Even though the restructuring programme aims at quality and the improvement of quality, existing features are only marginally acknowledged or used. Often the current cliché that the post-war neighbourhoods are monotonous, uniform and have outdated layouts and finishings is easily adopted. This cliché is extremely difficult to eradicate in everyday practice. Furthermore, little research has so far been done on the origins, theories and development of this movement. Often, later additions or the partial completion of a scheme causes a lack of appreciation of the original qualities.

Another cause for concern is the current fragmentary approach to the restructuring process, which defies an integral plan. Replacing houses is inadequate. In addition, the poor condition of the houses and the depreciation period (50 years) may easily lead to demolition. But generally the physical town planning and architectural interventions in the neighbourhoods are justified by the argument of solving socio-economic issues such as threats of segregation, lack of security and poverty. One of the criteria of the subsidy arrangement Investeringsbudget Stedelijke Vernieuwing ('Investment Budget Urban Renewal') for local government restructuring programmes is cultural history. Furthermore, since 2000 the arrangement requires a coherent development vision of the local authority.
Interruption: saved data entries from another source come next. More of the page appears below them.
(** X10: Two queues that share no element and no payload buffer are
    independent: whatever is done to the queue at [qa] (an insertion at
    either end, a removal, [q_reverse], [q_sort], even [q_free]), the queue
    at [qb] keeps its elements, in their order, with their payloads. *)
Theorem other_queue_untouched m qa lsa qb lsb :
  queue_rep m qa lsa → queue_rep m qb lsb → qa ≠ qb →
  (∀ a, a ∈ lsa → a ∉ lsb) →
  (∀ v, Some v ∈ value_of m <$> lsa → Some v ∉ value_of m <$> lsb) →
  (∀ (ins : ptr → ptr → M bool) sa t,
     ins = q_insert_head ∨ ins = q_insert_tail →
     text_at m (Some sa) = Some t → Z.of_nat (length t) + 1 <= INT_MAX →
     fails_at 0 (plan m) = false → fails_at 1 (plan m) = false →
     ∃ m', ins (Some qa) (Some sa) m = Some (true, m') ∧
           queue_rep m' qb lsb ∧ texts m' lsb = texts m lsb) ∧
  (∀ spa bufsize,
     lsa ≠ [] → buffer_ready m (Some spa) bufsize (lsa ++ lsb) →
     ∃ m', q_remove_head (Some qa) (Some spa) bufsize m = Some (true, m') ∧
           queue_rep m' qb lsb ∧ texts m' lsb = texts m lsb) ∧
  (∀ fuel : nat, (length lsa + 2 ≤ fuel)%nat →
     (∃ m', q_reverse fuel (Some qa) m = Some (tt, m') ∧
            queue_rep m' qb lsb ∧ texts m' lsb = texts m lsb) ∧
     (∃ m', q_sort fuel (Some qa) m = Some (tt, m') ∧
            queue_rep m' qb lsb ∧ texts m' lsb = texts m lsb) ∧
     (∃ m', q_free fuel (Some qa) m = Some (tt, m') ∧
            queue_rep m' qb lsb ∧ texts m' lsb = texts m lsb)).
Proof.
  intros Ra Rb Hne Dn Dv.
  assert (∀ a, a ∈ lsb → a ∉ lsa) as Dn' by (intros a Hb Ha; exact (Dn a Ha Hb)).
  assert (∀ v, Some v ∈ value_of m <$> lsb →
               (Some v ∉ value_of m <$> lsa) ∧ Some v ≠ None) as Dv'.
  { intros v Hb. split; [|done]. intros Ha. exact (Dv v Ha Hb). }
  assert (∀ m', footprint m m' qa lsa None →
                queue_rep m' qb lsb ∧ texts m' lsb = texts m lsb) as K.
  { intros m' F. eapply footprint_other_queue; eauto. }
  split; [|split].
  - intros ins sa t [->| ->] Ht Hlen H0 H1.
    + destruct (q_insert_head_footprint m qa lsa sa t Ra Ht Hlen H0 H1)
        as (m' & Hrun & F).
      exists m'. split; [exact Hrun|]. apply K.
      eapply footprint_mono; [|exact F]. intros a Ha. inversion Ha.
    + destruct (q_insert_tail_footprint m qa lsa sa t Ra Ht Hlen H0 H1)
        as (m' & Hrun & F).
      exists m'. split; [exact Hrun|]. apply K, F.
  - intros spa bufsize Hnil B.
    destruct lsa as [|a lsa]; [done|].
    destruct (buffer_ready_inv m spa bufsize _ B) as (d & Hd & Hbs & Hsp).
    rewrite fmap_app in Hsp.
    destruct (q_remove_head_footprint m qa a lsa spa d bufsize Ra Hd
                ltac:(intros Hin; apply Hsp, elem_of_app; now left) Hbs)
      as (m' & Hrun & F).
    exists m'. split; [exact Hrun|].
    eapply footprint_other_queue; [exact F | exact Rb | congruence | |].
    + intros x Hb Ha. apply list_elem_of_singleton in Ha as ->.
      apply (Dn' a Hb). left.
    + intros v Hb. split.
      * intros Ha. apply (Dv v); [|exact Hb].
        rewrite fmap_cons. apply elem_of_cons.
        apply list_elem_of_singleton in Ha. now left.
      * intros [= ->]. apply Hsp, elem_of_app. now right.
  - intros fuel Hf. split; [|split].
    + destruct (q_reverse_footprint m qa lsa fuel Ra ltac:(lia)) as (m' & Hrun & F).
      exists m'. split; [exact Hrun|]. apply K, F.
    + destruct (q_sort_footprint m qa lsa fuel Ra Hf) as (m' & Hrun & F).
      exists m'. split; [exact Hrun|]. apply K, F.
    + destruct (q_free_footprint m qa lsa fuel Ra ltac:(lia)) as (m' & Hrun & F).
      exists m'. split; [exact Hrun|]. apply K, F.
Qed.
Central and local government increasingly are aware of the town planning and architectural qualities of post-war neighbourhoods. The housing corporations do not have this awareness yet. They consider their houses in a purely economic way: when houses are structurally of financially depreciated, they have to be replaced. The privatisation of the corporations did not encourage a sensibility for the cultural aspect. Central government would do well to increase public awareness and support and by providing instruments to local authority to more adequately include cultural history when urban restructuring plans are compiled.

At this stage it would be premature to put any buildings on the monuments list or to designate protected townscapes. The Dutch law on monuments still has its limit of 50 years for listing a monument. Although the financial depreciation period tends to get shorter and shorter, the government is still convinced that a certain distance in time is needed to give a (scientific) valuation of the cultural significance of a building. The departure point in the planning document of the National Service for the Conservation of Monuments is to investigate the various categories of building types before evaluations and choices are made. A methodology has been developed on the basis of a historical town planning analysis to assist local authorities to make responsible choices with regard to a redevelopment plan. Currently the departments of Culture and Spatial Development are considering ways to integrate cultural history into restructuring programmes as from 2005.